The data →
- - - - - - -

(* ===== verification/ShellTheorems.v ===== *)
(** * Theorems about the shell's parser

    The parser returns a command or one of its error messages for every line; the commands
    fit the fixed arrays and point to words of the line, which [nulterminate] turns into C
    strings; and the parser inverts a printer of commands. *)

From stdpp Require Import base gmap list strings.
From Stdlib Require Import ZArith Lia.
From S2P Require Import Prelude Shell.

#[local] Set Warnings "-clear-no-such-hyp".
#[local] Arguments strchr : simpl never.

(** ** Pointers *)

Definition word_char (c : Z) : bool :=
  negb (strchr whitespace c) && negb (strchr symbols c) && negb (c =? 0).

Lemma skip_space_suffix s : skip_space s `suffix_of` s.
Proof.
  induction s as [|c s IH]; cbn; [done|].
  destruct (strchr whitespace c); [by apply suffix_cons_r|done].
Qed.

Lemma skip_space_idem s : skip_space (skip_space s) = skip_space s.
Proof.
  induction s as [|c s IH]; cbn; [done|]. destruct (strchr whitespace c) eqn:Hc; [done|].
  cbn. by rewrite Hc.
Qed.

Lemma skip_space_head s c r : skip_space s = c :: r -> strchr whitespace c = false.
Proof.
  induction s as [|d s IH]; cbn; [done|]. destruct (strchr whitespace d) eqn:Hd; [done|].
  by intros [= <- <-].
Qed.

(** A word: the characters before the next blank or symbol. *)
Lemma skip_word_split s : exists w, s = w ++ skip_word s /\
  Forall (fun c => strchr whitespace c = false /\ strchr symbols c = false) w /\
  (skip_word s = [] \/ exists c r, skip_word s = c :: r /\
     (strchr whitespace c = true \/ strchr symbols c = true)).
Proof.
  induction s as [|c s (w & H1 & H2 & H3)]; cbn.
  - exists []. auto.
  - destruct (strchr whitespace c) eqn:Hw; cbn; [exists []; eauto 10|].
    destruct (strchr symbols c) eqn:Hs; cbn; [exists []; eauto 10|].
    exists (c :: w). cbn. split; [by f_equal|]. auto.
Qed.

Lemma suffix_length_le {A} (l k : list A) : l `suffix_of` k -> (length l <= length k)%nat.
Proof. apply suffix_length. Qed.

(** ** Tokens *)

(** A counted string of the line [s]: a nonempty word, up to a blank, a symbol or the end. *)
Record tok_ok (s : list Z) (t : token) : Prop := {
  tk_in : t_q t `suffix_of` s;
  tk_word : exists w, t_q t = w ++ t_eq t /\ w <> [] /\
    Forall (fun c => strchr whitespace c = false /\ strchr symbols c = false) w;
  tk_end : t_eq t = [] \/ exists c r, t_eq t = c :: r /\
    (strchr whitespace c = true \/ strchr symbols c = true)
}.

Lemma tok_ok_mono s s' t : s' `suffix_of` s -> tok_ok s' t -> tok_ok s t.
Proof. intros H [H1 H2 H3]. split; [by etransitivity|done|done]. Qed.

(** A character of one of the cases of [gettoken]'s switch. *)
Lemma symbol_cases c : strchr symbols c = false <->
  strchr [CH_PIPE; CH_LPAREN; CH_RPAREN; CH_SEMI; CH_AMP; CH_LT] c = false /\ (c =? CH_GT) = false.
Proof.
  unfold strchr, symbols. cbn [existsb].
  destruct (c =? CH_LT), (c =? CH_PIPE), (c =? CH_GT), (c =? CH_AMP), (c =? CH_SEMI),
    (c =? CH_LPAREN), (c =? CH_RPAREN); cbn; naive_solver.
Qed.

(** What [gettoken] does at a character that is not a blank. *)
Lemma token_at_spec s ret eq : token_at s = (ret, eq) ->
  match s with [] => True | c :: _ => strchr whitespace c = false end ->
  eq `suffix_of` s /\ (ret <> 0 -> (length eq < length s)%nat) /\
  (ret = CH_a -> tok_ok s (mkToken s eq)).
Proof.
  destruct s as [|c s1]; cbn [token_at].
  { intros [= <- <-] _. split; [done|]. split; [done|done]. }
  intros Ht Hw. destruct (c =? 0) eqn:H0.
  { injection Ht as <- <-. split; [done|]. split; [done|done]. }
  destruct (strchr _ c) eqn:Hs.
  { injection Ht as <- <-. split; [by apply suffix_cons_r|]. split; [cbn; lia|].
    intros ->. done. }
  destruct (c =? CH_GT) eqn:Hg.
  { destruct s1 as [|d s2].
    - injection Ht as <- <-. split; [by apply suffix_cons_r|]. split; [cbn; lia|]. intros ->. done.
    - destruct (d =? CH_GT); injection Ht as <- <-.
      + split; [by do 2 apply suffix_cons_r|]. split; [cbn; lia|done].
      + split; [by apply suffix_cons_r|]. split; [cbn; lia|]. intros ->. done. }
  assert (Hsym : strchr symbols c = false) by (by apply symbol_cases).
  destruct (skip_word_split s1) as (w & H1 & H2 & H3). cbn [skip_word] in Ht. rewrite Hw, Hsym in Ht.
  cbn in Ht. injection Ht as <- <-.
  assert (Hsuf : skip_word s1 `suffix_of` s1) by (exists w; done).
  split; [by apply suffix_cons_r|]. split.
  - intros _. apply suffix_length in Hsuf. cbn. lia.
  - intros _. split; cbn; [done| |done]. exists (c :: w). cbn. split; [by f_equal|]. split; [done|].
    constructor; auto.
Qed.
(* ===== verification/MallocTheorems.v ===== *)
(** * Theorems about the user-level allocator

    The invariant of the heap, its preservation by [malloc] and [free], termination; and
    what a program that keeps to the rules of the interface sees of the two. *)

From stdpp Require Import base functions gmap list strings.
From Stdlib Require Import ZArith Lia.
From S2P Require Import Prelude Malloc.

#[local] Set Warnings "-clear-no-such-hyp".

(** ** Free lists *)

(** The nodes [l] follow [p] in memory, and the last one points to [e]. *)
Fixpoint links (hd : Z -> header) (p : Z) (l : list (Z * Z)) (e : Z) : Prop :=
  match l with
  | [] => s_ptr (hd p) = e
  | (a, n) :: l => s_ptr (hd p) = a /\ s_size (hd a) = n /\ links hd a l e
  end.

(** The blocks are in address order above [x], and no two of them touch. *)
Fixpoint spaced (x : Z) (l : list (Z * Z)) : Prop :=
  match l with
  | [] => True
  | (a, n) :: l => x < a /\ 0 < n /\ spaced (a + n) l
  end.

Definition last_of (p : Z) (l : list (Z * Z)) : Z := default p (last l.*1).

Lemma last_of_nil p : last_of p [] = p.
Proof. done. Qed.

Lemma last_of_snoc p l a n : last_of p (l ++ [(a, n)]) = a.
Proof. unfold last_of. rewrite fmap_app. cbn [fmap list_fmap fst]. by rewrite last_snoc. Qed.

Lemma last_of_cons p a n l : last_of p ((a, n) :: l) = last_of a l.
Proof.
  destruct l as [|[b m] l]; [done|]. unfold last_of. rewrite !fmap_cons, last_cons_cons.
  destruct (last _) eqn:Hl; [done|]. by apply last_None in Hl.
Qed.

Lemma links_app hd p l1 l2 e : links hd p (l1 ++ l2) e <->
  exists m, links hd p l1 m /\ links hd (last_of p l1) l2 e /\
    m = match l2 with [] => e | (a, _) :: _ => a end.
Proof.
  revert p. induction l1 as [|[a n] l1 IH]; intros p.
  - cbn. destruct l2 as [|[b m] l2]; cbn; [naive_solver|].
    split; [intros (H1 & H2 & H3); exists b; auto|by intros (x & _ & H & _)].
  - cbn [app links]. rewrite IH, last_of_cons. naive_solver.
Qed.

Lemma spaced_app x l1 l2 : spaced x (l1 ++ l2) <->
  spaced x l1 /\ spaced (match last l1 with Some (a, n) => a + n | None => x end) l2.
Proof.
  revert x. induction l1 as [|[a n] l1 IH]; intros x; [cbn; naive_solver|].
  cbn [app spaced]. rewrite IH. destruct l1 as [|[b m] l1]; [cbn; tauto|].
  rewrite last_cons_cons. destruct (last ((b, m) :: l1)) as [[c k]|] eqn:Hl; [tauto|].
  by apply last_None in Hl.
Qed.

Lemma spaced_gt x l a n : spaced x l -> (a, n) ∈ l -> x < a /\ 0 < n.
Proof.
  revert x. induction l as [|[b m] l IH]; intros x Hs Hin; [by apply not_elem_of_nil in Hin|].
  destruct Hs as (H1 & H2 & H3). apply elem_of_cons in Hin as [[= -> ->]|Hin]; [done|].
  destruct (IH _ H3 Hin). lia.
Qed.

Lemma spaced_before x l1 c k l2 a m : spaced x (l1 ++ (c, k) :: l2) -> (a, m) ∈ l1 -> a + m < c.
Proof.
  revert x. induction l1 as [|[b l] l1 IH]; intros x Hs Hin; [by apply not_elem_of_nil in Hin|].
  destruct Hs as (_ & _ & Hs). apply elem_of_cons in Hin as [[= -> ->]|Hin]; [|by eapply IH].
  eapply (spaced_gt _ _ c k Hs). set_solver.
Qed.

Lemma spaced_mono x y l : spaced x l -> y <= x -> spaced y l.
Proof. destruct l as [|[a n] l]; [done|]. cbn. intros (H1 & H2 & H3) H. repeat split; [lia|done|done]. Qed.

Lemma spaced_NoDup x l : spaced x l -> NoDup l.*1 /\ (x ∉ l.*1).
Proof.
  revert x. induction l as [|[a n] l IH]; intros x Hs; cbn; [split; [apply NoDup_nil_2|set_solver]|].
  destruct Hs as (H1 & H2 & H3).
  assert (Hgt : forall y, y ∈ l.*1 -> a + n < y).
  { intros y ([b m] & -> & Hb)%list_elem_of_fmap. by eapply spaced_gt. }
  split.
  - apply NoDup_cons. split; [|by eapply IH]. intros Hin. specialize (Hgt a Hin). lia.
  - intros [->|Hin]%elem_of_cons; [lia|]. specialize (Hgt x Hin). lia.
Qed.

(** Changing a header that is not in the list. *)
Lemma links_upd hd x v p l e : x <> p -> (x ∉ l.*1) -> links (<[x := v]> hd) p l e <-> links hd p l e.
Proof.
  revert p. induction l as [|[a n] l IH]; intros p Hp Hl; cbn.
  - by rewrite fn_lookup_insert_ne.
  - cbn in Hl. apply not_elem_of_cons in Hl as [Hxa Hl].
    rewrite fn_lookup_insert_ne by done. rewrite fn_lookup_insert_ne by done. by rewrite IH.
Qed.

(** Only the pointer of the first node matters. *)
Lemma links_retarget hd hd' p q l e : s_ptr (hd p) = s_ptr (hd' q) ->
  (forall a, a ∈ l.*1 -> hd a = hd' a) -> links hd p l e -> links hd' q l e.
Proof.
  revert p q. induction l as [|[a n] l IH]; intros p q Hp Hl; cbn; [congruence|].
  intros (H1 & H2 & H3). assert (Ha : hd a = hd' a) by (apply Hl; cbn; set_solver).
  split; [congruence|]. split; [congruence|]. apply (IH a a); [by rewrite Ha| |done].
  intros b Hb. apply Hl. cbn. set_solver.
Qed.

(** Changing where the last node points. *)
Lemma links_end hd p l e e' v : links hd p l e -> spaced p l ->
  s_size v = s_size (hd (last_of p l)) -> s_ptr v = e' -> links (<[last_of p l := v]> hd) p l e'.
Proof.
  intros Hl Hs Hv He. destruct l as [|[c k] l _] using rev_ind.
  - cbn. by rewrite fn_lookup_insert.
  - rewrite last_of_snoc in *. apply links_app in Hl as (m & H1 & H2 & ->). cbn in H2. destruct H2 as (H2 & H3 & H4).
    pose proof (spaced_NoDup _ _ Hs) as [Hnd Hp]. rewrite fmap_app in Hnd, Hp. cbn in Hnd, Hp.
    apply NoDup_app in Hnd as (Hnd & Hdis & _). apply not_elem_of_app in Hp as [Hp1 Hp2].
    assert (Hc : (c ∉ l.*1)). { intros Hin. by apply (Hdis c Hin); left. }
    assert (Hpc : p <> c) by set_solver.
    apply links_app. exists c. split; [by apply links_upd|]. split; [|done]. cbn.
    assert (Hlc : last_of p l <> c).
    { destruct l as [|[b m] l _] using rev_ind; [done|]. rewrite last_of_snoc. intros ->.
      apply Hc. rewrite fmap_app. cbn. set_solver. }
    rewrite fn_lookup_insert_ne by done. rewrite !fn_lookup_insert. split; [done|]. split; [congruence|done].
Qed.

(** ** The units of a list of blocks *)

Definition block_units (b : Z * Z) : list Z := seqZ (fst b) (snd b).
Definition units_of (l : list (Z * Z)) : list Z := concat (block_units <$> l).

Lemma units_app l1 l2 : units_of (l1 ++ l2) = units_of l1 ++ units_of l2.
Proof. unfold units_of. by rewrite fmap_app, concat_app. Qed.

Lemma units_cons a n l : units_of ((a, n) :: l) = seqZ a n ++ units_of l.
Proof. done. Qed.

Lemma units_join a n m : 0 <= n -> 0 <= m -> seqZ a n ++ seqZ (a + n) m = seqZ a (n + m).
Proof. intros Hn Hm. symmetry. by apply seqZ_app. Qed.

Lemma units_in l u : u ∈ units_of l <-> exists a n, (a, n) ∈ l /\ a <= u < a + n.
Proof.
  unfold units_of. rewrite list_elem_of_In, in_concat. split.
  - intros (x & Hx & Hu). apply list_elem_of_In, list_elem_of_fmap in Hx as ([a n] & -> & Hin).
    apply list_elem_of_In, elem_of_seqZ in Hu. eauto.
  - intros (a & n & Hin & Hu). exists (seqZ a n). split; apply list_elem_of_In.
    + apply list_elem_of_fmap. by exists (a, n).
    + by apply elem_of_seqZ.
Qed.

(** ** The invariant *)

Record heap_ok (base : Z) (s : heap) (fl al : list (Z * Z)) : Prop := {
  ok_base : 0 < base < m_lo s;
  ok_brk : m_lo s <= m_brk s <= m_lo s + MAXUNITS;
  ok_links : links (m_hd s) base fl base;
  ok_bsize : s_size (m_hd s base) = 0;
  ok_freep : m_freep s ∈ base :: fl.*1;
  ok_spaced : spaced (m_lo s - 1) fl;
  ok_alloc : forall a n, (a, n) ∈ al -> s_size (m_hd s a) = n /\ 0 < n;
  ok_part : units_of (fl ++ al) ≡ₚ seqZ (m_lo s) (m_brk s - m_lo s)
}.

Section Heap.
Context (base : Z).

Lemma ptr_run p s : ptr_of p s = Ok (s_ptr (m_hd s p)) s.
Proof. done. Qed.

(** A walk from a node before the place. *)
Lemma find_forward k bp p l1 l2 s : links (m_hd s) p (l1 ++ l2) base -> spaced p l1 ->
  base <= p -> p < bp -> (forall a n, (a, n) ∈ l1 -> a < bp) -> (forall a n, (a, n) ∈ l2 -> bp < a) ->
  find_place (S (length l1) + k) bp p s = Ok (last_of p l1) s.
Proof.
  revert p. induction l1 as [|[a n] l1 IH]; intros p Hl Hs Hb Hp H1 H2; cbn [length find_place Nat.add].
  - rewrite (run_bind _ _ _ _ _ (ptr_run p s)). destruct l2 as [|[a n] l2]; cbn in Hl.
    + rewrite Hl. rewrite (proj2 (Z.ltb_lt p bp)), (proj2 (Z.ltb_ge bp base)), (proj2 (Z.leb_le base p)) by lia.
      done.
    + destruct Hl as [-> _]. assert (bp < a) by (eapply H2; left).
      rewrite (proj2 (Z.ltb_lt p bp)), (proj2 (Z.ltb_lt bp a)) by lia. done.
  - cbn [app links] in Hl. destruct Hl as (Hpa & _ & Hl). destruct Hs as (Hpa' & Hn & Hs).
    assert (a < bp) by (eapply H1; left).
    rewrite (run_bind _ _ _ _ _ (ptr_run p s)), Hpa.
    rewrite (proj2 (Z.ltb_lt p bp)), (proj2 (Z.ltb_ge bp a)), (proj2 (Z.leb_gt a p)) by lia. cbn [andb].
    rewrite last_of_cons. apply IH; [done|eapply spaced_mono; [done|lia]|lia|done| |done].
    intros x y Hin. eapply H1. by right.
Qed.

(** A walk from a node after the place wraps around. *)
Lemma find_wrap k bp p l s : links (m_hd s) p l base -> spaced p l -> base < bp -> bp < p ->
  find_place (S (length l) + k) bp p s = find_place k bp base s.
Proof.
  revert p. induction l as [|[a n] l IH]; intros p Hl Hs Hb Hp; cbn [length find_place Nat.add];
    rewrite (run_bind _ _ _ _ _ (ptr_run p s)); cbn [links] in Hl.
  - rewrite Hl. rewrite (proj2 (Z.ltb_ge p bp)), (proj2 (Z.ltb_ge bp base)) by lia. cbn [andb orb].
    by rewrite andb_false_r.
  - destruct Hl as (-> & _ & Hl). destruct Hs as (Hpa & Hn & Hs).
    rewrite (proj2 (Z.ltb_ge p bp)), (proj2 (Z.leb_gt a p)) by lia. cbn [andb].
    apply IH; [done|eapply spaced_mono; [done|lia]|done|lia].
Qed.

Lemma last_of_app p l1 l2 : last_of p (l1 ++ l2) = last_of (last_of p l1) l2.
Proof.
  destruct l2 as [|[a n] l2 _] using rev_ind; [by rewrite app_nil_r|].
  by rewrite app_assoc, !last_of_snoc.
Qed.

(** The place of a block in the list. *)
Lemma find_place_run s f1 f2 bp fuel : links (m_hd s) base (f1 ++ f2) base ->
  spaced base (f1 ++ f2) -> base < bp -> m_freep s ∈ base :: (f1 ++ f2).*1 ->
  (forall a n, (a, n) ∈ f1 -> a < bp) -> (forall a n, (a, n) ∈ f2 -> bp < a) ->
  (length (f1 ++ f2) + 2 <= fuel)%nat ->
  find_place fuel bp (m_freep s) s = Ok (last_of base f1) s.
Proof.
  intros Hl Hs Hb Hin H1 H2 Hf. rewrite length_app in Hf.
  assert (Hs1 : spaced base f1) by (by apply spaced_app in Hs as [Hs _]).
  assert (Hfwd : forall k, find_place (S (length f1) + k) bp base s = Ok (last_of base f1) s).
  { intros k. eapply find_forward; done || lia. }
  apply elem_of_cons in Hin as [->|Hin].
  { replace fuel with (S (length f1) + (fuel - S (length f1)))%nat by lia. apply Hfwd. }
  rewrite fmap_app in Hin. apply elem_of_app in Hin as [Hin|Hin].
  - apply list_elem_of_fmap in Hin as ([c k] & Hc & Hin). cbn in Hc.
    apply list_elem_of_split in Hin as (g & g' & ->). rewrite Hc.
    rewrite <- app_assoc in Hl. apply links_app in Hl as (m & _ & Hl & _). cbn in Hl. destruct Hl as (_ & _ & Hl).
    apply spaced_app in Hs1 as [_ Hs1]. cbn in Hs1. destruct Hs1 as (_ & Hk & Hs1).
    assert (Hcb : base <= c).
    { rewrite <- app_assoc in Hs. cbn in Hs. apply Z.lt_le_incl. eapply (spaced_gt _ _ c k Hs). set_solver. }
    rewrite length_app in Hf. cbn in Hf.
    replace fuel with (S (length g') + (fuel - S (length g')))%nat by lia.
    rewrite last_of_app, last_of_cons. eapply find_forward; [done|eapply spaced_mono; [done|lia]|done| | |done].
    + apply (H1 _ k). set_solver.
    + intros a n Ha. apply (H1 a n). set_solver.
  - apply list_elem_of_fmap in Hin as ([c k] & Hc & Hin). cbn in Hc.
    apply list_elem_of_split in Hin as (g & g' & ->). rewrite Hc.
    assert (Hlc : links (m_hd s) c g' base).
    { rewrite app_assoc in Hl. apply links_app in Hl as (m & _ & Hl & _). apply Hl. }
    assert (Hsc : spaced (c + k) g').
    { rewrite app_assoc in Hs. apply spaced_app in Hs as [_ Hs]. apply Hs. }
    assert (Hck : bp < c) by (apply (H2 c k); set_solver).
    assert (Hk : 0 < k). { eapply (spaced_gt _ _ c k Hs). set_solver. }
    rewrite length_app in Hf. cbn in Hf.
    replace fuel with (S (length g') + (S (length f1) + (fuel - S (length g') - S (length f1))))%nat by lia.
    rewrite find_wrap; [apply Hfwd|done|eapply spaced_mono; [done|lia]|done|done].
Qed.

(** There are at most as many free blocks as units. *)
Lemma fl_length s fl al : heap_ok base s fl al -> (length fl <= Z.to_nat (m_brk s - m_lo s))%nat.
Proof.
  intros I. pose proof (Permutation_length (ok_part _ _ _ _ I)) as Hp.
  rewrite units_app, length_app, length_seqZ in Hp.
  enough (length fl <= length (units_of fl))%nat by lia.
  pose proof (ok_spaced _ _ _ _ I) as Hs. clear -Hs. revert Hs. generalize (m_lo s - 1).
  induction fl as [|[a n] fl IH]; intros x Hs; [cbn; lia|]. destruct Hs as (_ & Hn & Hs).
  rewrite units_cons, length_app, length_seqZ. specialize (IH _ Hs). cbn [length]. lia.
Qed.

- - - - - - -

Where a line in the material contains "replace", copy that line.

  { replace fuel with (S (length f1) + (fuel - S (length f1)))%nat by lia. apply Hfwd. }
    replace fuel with (S (length g') + (fuel - S (length g')))%nat by lia.
    replace fuel with (S (length g') + (S (length f1) + (fuel - S (length g') - S (length f1))))%nat by lia.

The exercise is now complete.